Create a 4 adjacency edge-weighted graph from a contour image in the Khalimsky grid.

Parameters:
  • khalimsky – a 2d array

  • extra_border – if False the shape of the Khalimsky image is 2 * shape - 1 and 2 * shape + 1 otherwise, where shape is the shape of the resulting grid graph

Returns:

a graph (Concept CptGridGraph) and its edge weights

get_4_adjacency_graph(shape)[source]

Create an explicit undirected 4 adjacency graph of the given shape.

Parameters:

shape – a pair (height, width)

Returns:

a graph (Concept CptGridGraph)

get_8_adjacency_graph(shape)[source]

Create an explicit undirected 8 adjacency graph of the given shape.

Parameters:

shape – a pair (height, width)

Returns:

a graph (Concept CptGridGraph)

get_4_adjacency_implicit_graph(shape)[source]

Create an implicit undirected 4 adjacency graph of the given shape (edges are not stored).

Parameters:

shape – a pair (height, width)

Returns:

a graph (Concept CptGridGraph)

get_8_adjacency_implicit_graph(shape)[source]

Create an implicit undirected 8 adjacency graph of the given shape (edges are not stored).

Parameters:

shape – a pair (height, width)

Returns:

a graph (Concept CptGridGraph)

get_nd_regular_graph(shape, neighbour_list)[source]

Creates a regular graph of the given shape with the adjacency given as a neighbour_list.

See the helper function mask_2_neighbours() to create a suitable neighbour_list.

Example:

Create a 2d 4-adjacency implicit graph of size (13, 24):

>>> graph = get_nd_regular_graph((13, 24), ((-1, 0), (0, -1), (0, 1), (1, 0)))

Create a 3d 6-adjacency implicit graph of size (10, 13, 24):

>>> mask = [[[0, 0, 0], [0, 1, 0], [0, 0, 0]],
>>>         [[0, 1, 0], [1, 0, 1], [0, 1, 0]],
>>>         [[0, 0, 0], [0, 1, 0], [0, 0, 0]]]
>>> neighbours = mask_2_neighbours(mask)
>>> graph = get_nd_regular_graph((10, 13, 24), neighbours)
Parameters:
  • shape – a tuple of \(n\) elements representing the dimension of the graph vertices.

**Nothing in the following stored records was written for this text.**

(** A page is the first rows, and names its last one when there are more. *)
Lemma query_page q s :
  effects_ok s → 0 < q_limit q <= recovery_page_hard_limit → Forall dated (effects_where (recoverable_row q) s) →
  let rows := effects_where (recoverable_row q) s in
  query_external_effect_recovery q s
  = Ok {| epage_records := take (q_limit q) rows;
          epage_next := if q_limit q <? length rows then last_cursor None (take (q_limit q) rows) else None |}.
Proof.
  intros Hs [Hpos Hlim] Hd rows. fold rows in Hd. unfold query_external_effect_recovery.
  replace (recovery_page_hard_limit <? q_limit q) with false by (symmetry; apply Nat.ltb_ge; lia).
  cbn [raise_if]. rewrite res_bind_ok. cbv zeta. fold rows. rewrite take_take, Nat.min_l by lia.
  assert (mapR _row_to_external_effect (take (q_limit q) rows) = Ok (take (q_limit q) rows)) as ->.
  { apply mapR_id, Forall_forall. intros r Hr. apply decode_effect.
    apply elem_of_take in Hr as (i & Hr%list_elem_of_lookup_2 & _). unfold rows in Hr.
    apply effects_where_elem in Hr as [_ Hr]; [|done]. by apply (ek_row _ Hs _ _ Hr). }
  rewrite res_bind_ok, length_take.
  destruct (Nat.ltb_spec (q_limit q) (length rows)) as [Hlt|Hge].
  - replace (q_limit q <? Nat.min (S (q_limit q)) (length rows)) with true by (symmetry; apply Nat.ltb_lt; lia).
    assert (take (q_limit q) rows ≠ []) as Hne.
    { intros He. apply (f_equal length) in He. rewrite length_take in He. cbn in He. lia. }
    destruct (list.last (take (q_limit q) rows)) as [r|] eqn:El; [|by apply last_None in El].
    rewrite (cursor_of_dated r). 2: { rewrite Forall_forall in Hd. apply Hd. apply last_Some_elem_of in El.
      apply elem_of_take in El as (i & El & _). by eapply list_elem_of_lookup_2. }
    rewrite !res_bind_ok. rewrite (last_cursor_last None _ r) by done. unfold mk_effect_page.
    by destruct (take (q_limit q) rows).
  - replace (q_limit q <? Nat.min (S (q_limit q)) (length rows)) with false by (symmetry; apply Nat.ltb_ge; lia).
    by rewrite res_bind_ok.
Qed.

Lemma in_page q s r : effects_ok s → r ∈ effects_where (recoverable_row q) s →
  eligible q r ∧ after_cursor (q_after q) r = true ∧ effects s !! eff_id r = Some r.
Proof. intros Hs [[He Ha]%recoverable_spec Hr]%effects_where_elem; done. Qed.
(** *** A protected operation

    Alice runs in a task run, has a use of a two-use capability reserved for
    the write, and declares it with the intent. *)

Definition alice_process : AgentProcess :=
  let d := demo_process "alice" RUNNABLE in
  {| pid := "alice"; parent_pid := None; image_id := image_id d; status := status d; goal_oid := goal_oid d;
     memory_view := memory_view d; capabilities := capabilities d; loaded_skills := loaded_skills d;
     tool_table := tool_table d; event_cursor := event_cursor d; checkpoint_head := checkpoint_head d;
     resource_budget := resource_budget d; resource_usage := resource_usage d; created_at := created_at d;
     updated_at := updated_at d; working_directory := working_directory d; status_message := status_message d;
     wait_state := wait_state d; outcome := outcome d; state_generation := state_generation d;
     llm_profile_id := llm_profile_id d; model_tool_table := model_tool_table d; revision := revision d;
     execution_generation := execution_generation d; execution_owner_id := execution_owner_id d;
     execution_lease_id := execution_lease_id d; task_run_id := Some "run"; task_run_epoch := Some 7%Z;
     task_run_role := task_run_role d |}.

Definition reserving : M CStore string := reserve (at_time 2) "cap0" "alice" (effect_reason "fs.write") 1.
Definition reserved_caps : CStore := state_after reserving twice.
Definition reservation : string := match snd (reserving twice) with Ok r => r | Err _ => "" end.

Definition protected_start : EStore := {|
  caps := set_procs (set_processes (fun _ => {[ "alice" := alice_process ]}) (procs reserved_caps)) reserved_caps;
  capacity := ∅; usage_rows := ∅; effects := ∅; ledger := Some 0%Z; transitions := ∅;
  run_epochs := {[ "run" := 7%Z ]}; op_rows := ∅; op_links := []; audits := []; notes := [] |}.

Definition protected_intent : EffectIntent := {|
  int_pid := "alice"; int_provider := "fs"; int_operation := "write"; int_target := Some "/srv/x";
  int_mutation := true; int_flow := false;
  int_metadata := Some [("protected_operation", PDict [(PStr "actor", PStr "alice"); (PStr "contract_name", PStr "fs.write");
    (PStr "reservation_ids", PList [PStr reservation])])];
  int_key := Some "k1"; int_canonical_args := None; int_policy := false |}.

Definition protected_prepared : EStore := efinal (prepare_external_effect_intent None protected_intent) protected_start.

Definition receipt_run (p : Provider) (epoch : Z) : M EStore ExternalEffectRecoverySettlement :=
  settle_external_effect_from_authoritative_receipt (Some p) "run" "effintent0" "prepared" commit_receipt epoch (Ok tt).

Example receipts_along :
  (reservation, uses_left "cap0" (caps protected_prepared), phase protected_prepared "effintent0")
  = ("capres2", Some (Some 1%Z), Some ("pending", "prepared"))
  ∧ (ereturns (receipt_run not_starting 7) protected_prepared, ereturns (receipt_run committing 7) protected_prepared,
     ereturns (receipt_run not_starting 6) protected_prepared) = (true, false, false).
Proof. by vm_compute. Qed.

(** ** Histories *)

Lemma one_history : effect_history no_effects one_prepared.
Proof. apply rtc_once. eapply estep_prepare, eruns. Qed.

Lemma two_history : effect_history one_prepared two_prepared.
Proof. apply rtc_once. eapply estep_prepare. apply (eruns (prepare "k2") one_prepared). Qed.

Lemma dispatch_history : effect_history two_prepared dispatched_first.
Proof. apply rtc_once. eapply estep_dispatch, eruns. Qed.

Lemma settled_history : effect_history dispatched_first settled.
Proof. apply rtc_once. eapply estep_reconcile, eruns. Qed.

Lemma reached_effects s s' : effects_ok s → effect_history s s' → effects_ok s'.
Proof. intros Hs Hh. by destruct (effect_history_advance _ _ Hh Hs). Qed.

  • neighbour_list – a 2d array of \(k\) \(n\)-d integer vectors

Returns:

a regular graph

get_nd_regular_implicit_graph(shape, neighbour_list)[source]

Creates an implicit regular graph of the given shape with the adjacency given as a neighbour_list.

See the helper function mask_2_neighbours() to create a suitable neighbour_list.

Example:

Create a 2d 4-adjacency implicit graph of size (13, 24):

>>> graph = get_nd_regular_implicit_graph((13, 24), ((-1, 0), (0, -1), (0, 1), (1, 0)))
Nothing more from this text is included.